Records for the exercise -
Lemma rebinding_bypasses_pool_witness :
  let L := full_layer 4 4 in
  let s := renderTiles L 0 0 2 2 new_layer in
  (let s' := moveTileSprite L 0 0 2 0 s in
   _tilePool s' = _tilePool s /\ children s' = children s /\
   tile_at (tiles s') 2 0 = Some 0%nat /\
   (~ (0 = 2 /\ 0 = 0) -> tile_at (tiles s') 0 0 = None) /\
   (forall t0, sprites s !! 0%nat = Some t0 ->
      exists t, sprites s' !! 0%nat = Some t /\ shows L 2 0 t) /\
   (forall m, m <> 0%nat -> sprites s' !! m = sprites s !! m)) /\
  ((forall i, 0 <= i < shift_length ToRight (_rendered s) ->
      let c := shift_move ToRight (_rendered s) i in
      is_Some (tile_at (tiles s) (fromX c) (fromY c)) /\
      resolves L (toX c) (toY c) = true) ->
   _tilePool (shift L ToRight s) = _tilePool s /\
   children (shift L ToRight s) = children s /\
   forall i, 0 <= i < shift_length ToRight (_rendered s) ->
     let c := shift_move ToRight (_rendered s) i in
     tile_at (tiles (shift L ToRight s)) (toX c) (toY c) =
       tile_at (tiles s) (fromX c) (fromY c) /\
     (~ (fromX c = toX c /\ fromY c = toY c) ->
      tile_at (tiles (shift L ToRight s)) (fromX c) (fromY c) = None) /\
     (NoDup (live_nodes (tiles s)) ->
      forall m t0, tile_at (tiles s) (fromX c) (fromY c) = Some m ->
        sprites s !! m = Some t0 ->
        exists t, sprites (shift L ToRight s) !! m = Some t /\
                  shows L (toX c) (toY c) t)).
Proof.
  apply (rebinding_bypasses_pool (full_layer 4 4)
           (renderTiles (full_layer 4 4) 0 0 2 2 new_layer) 0 0 2 0 0%nat ToRight);
    vm_compute; reflexivity.
Defined.

(** ** The event emitter *)

Section EmitterFacts.

Context {A : Type}.
Implicit Types (e : EventEmitter.t A) (f g : EventEmitter.fn) (type : string).

Lemma same_refl f : EventEmitter.same f f = true.
Proof.
  induction f as [i|i t f IH]; cbn.
  - apply Nat.eqb_refl.
  - by rewrite Nat.eqb_refl, String.eqb_refl, IH.
Qed.

Lemma events_set_eq type h e :
  EventEmitter._events (EventEmitter.set_handler type h e) type = h.
Proof. cbn. by rewrite String.eqb_refl. Qed.

Lemma events_set_ne type type' h e :
  type' <> type ->
  EventEmitter._events (EventEmitter.set_handler type h e) type' =
  EventEmitter._events e type'.
Proof. intros Hne. cbn. by apply String.eqb_neq in Hne as ->. Qed.

Lemma listeners_set_ne type type' h e :
  type' <> type -> listeners (EventEmitter.set_handler type h e) type' = listeners e type'.
Proof. intros Hne. unfold listeners. by rewrite events_set_ne. Qed.

Lemma listeners_on type l e :
  listeners (EventEmitter.on type l e) type = listeners e type ++ [l].
Proof.
  unfold EventEmitter.on, listeners at 2.
  destruct (EventEmitter._events e type) as [[f|a]|];
    unfold listeners; by rewrite events_set_eq.
Qed.

Lemma listeners_on_ne type type' l e :
  type' <> type -> listeners (EventEmitter.on type l e) type' = listeners e type'.
Proof.
  intros Hne. unfold EventEmitter.on.
  destruct (EventEmitter._events e type) as [[f|a]|]; by apply listeners_set_ne.
Qed.

Lemma calls_on type l e : EventEmitter.calls (EventEmitter.on type l e) = EventEmitter.calls e.
Proof.
  unfold EventEmitter.on. by destruct (EventEmitter._events e type) as [[f|a]|].
Qed.

Lemma position_last l a :
  EventEmitter.position l (a ++ [l]) (length (a ++ [l])) = Some (length a).
Proof.
  rewrite length_app, Nat.add_1_r. cbn.
  rewrite lookup_app_r, Nat.sub_diag by done. cbn. by rewrite same_refl.
Qed.

Lemma position_lt l a i p :
  EventEmitter.position l a i = Some p -> (p < i)%nat.
Proof.
  induction i as [|i IH]; cbn; [done|].
  destruct (a !! i) as [f|]; [|done].
  destruct (_ || _).
  - intros [= <-]. lia.
  - intros H%IH. lia.
Qed.

Lemma delete_last (a : list EventEmitter.fn) l : delete (length a) (a ++ [l]) = a.
Proof. induction a as [|x a IH]; cbn; [done|]. f_equal. apply IH. Qed.

Lemma calls_off type l e :
  EventEmitter.calls (EventEmitter.off type l e) = EventEmitter.calls e.
Proof.
  unfold EventEmitter.off.
  destruct (EventEmitter._events e type) as [[f|a]|]; [| |done].
  - by destruct (_ || _).
  - destruct (EventEmitter.position l a (length a)); [|done].
    by destruct (Nat.eqb (length a) 1).
Qed.

Lemma listeners_off_ne type type' l e :
  type' <> type -> listeners (EventEmitter.off type l e) type' = listeners e type'.
Proof.
  intros Hne. unfold EventEmitter.off.
  destruct (EventEmitter._events e type) as [[f|a]|]; [| |done].
  - destruct (_ || _); [by apply listeners_set_ne|done].
  - destruct (EventEmitter.position l a (length a)); [|done].
    destruct (Nat.eqb (length a) 1); by apply listeners_set_ne.
Qed.

(** Removing the listener registered last gives back the listeners before
    it. *)
Lemma off_last type l e ls :
  listeners e type = ls ++ [l] -> listeners (EventEmitter.off type l e) type = ls.
Proof.
  unfold EventEmitter.off, listeners at 1.
  destruct (EventEmitter._events e type) as [[f|a]|] eqn:E; intros Hl.
  - destruct ls as [|x ls]; [|by destruct ls]. injection Hl as ->.
    rewrite same_refl. cbn [orb]. unfold listeners. by rewrite events_set_eq.
  - subst a. rewrite position_last.
    destruct (Nat.eqb_spec (length (ls ++ [l])) 1) as [H1|H1];
      unfold listeners; rewrite events_set_eq.
    + rewrite length_app in H1. cbn in H1. destruct ls; [done|cbn in H1; lia].
    + by rewrite delete_last.
  - by destruct ls.
Qed.

Lemma log_nil e : EventEmitter.log [] e = e.
Proof. destruct e. unfold EventEmitter.log. cbn. by rewrite app_nil_r. Qed.

Lemma log_log l1 l2 e :
  EventEmitter.log l2 (EventEmitter.log l1 e) = EventEmitter.log (l1 ++ l2) e.
Proof. unfold EventEmitter.log. cbn. by rewrite app_assoc. Qed.

(** Calling plain listeners only records the calls. *)
Lemma call_plain_all (a : A) l e :
  Forall is_plain l ->
  foldl (fun e f => EventEmitter.call f a e) e l = EventEmitter.log (calls_of a l) e.
Proof.
  intros Hl. revert e. induction Hl as [|f l Hf _ IH]; intros e.
  - by rewrite log_nil.
  - destruct f as [i|]; [|done]. cbn. by rewrite IH, log_log.
Qed.

Lemma emit_plain type (a : A) e :
  Forall is_plain (listeners e type) ->
  snd (EventEmitter.emit type a e) = EventEmitter.log (calls_of a (listeners e type)) e.
Proof.
  unfold EventEmitter.emit, listeners.
  destruct (EventEmitter._events e type) as [[f|l]|]; intros Hl; cbn.
  - apply Forall_cons in Hl as [Hf _]. by destruct f.
  - by apply call_plain_all.
  - by rewrite log_nil.
Qed.

(** An [emit] on plain listeners followed by a wrapper of a plain one. *)
Lemma emit_then_wrapper type (a : A) e ls j i :
  let g := EventEmitter.Wrapper j type (EventEmitter.Plain i) in
  listeners e type = ls ++ [g] -> Forall is_plain ls ->
  EventEmitter.emit type a e =
  (true, EventEmitter.log [(i, a)]
           (EventEmitter.off type g (EventEmitter.log (calls_of a ls) e))).
Proof.
  intros g. unfold EventEmitter.emit, listeners.
  destruct (EventEmitter._events e type) as [[f|l]|]; intros Hl Hp.
  - destruct ls as [|x ls]; [|by destruct ls]. injection Hl as ->.
    cbn. by rewrite log_nil.
  - subst l. rewrite foldl_app, (call_plain_all a ls) by done. done.
  - by destruct ls.
Qed.

Lemma listeners_register type ids e :
  listeners (register type ids e) type = listeners e type ++ (EventEmitter.Plain <$> ids).
Proof.
  revert e. induction ids as [|i ids IH]; intros e; cbn.
  - by rewrite app_nil_r.
  - unfold register in IH. rewrite IH, listeners_on. by rewrite <- app_assoc.
Qed.

Lemma calls_register type ids e :
  EventEmitter.calls (register type ids e) = EventEmitter.calls e.
Proof.
  revert e. induction ids as [|i ids IH]; intros e; cbn; [done|].
  unfold register in IH. by rewrite IH, calls_on.
Qed.

Lemma no_empty_array_set type h e :
  h <> Some (EventEmitter.Several []) ->
  no_empty_array e -> no_empty_array (EventEmitter.set_handler type h e).
Proof.
  intros Hh He ty. cbn. destruct (String.eqb ty type); [done|apply He].
Qed.

Lemma on_no_empty_array type l e :
  no_empty_array e -> no_empty_array (EventEmitter.on type l e).
Proof.
  intros He. unfold EventEmitter.on.
  destruct (EventEmitter._events e type) as [[f|a]|]; apply no_empty_array_set; try done.
  intros [= H]. by destruct a.
Qed.

Lemma off_no_empty_array type l e :
  no_empty_array e -> no_empty_array (EventEmitter.off type l e).
Proof.
  intros He. unfold EventEmitter.off.
  destruct (EventEmitter._events e type) as [[f|a]|]; [| |done].
  - destruct (_ || _); [by apply no_empty_array_set|done].
  - destruct (EventEmitter.position l a (length a)) as [p|] eqn:Hp; [|done].
    destruct (Nat.eqb_spec (length a) 1) as [|Hne]; apply no_empty_array_set; try done.
    intros [= H]. apply position_lt in Hp.
    apply (f_equal length) in H. rewrite length_delete in H.
    + cbn in H. lia.
    + by apply lookup_lt_is_Some_2.
Qed.

Lemma log_no_empty_array l e :
  no_empty_array e -> no_empty_array (EventEmitter.log l e).
Proof. done. Qed.

Lemma call_no_empty_array f (a : A) e :
  no_empty_array e -> no_empty_array (EventEmitter.call f a e).
Proof.
  revert e. induction f as [i|i t f IH]; intros e He; cbn.
  - done.
  - by apply IH, off_no_empty_array.
Qed.

Lemma emit_no_empty_array type (a : A) e :
  no_empty_array e -> no_empty_array (snd (EventEmitter.emit type a e)).
Proof.
  intros He. unfold EventEmitter.emit.
  destruct (EventEmitter._events e type) as [[f|l]|]; cbn; [|  |done].
  - by apply call_no_empty_array.
  - apply foldl_preserves; [|done]. intros. by apply call_no_empty_array.
Qed.

Lemma run_no_empty_array (ops : list (op A)) e :
  no_empty_array e -> no_empty_array (run ops e).
Proof.
  revert e. induction ops as [|o ops IH]; intros e He; [done|].
  cbn. apply IH. destruct o; cbn.
  - by apply on_no_empty_array.
  - by apply off_no_empty_array.
  - apply on_no_empty_array. done.
  - by apply emit_no_empty_array.
Qed.

End EmitterFacts.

Brief -
Across the listing above, find all lines where the word "renderTiles" is present and copy them.

Solved problem -
  let s := renderTiles L 0 0 2 2 new_layer in
           (renderTiles (full_layer 4 4) 0 0 2 2 new_layer) 0 0 2 0 0%nat ToRight);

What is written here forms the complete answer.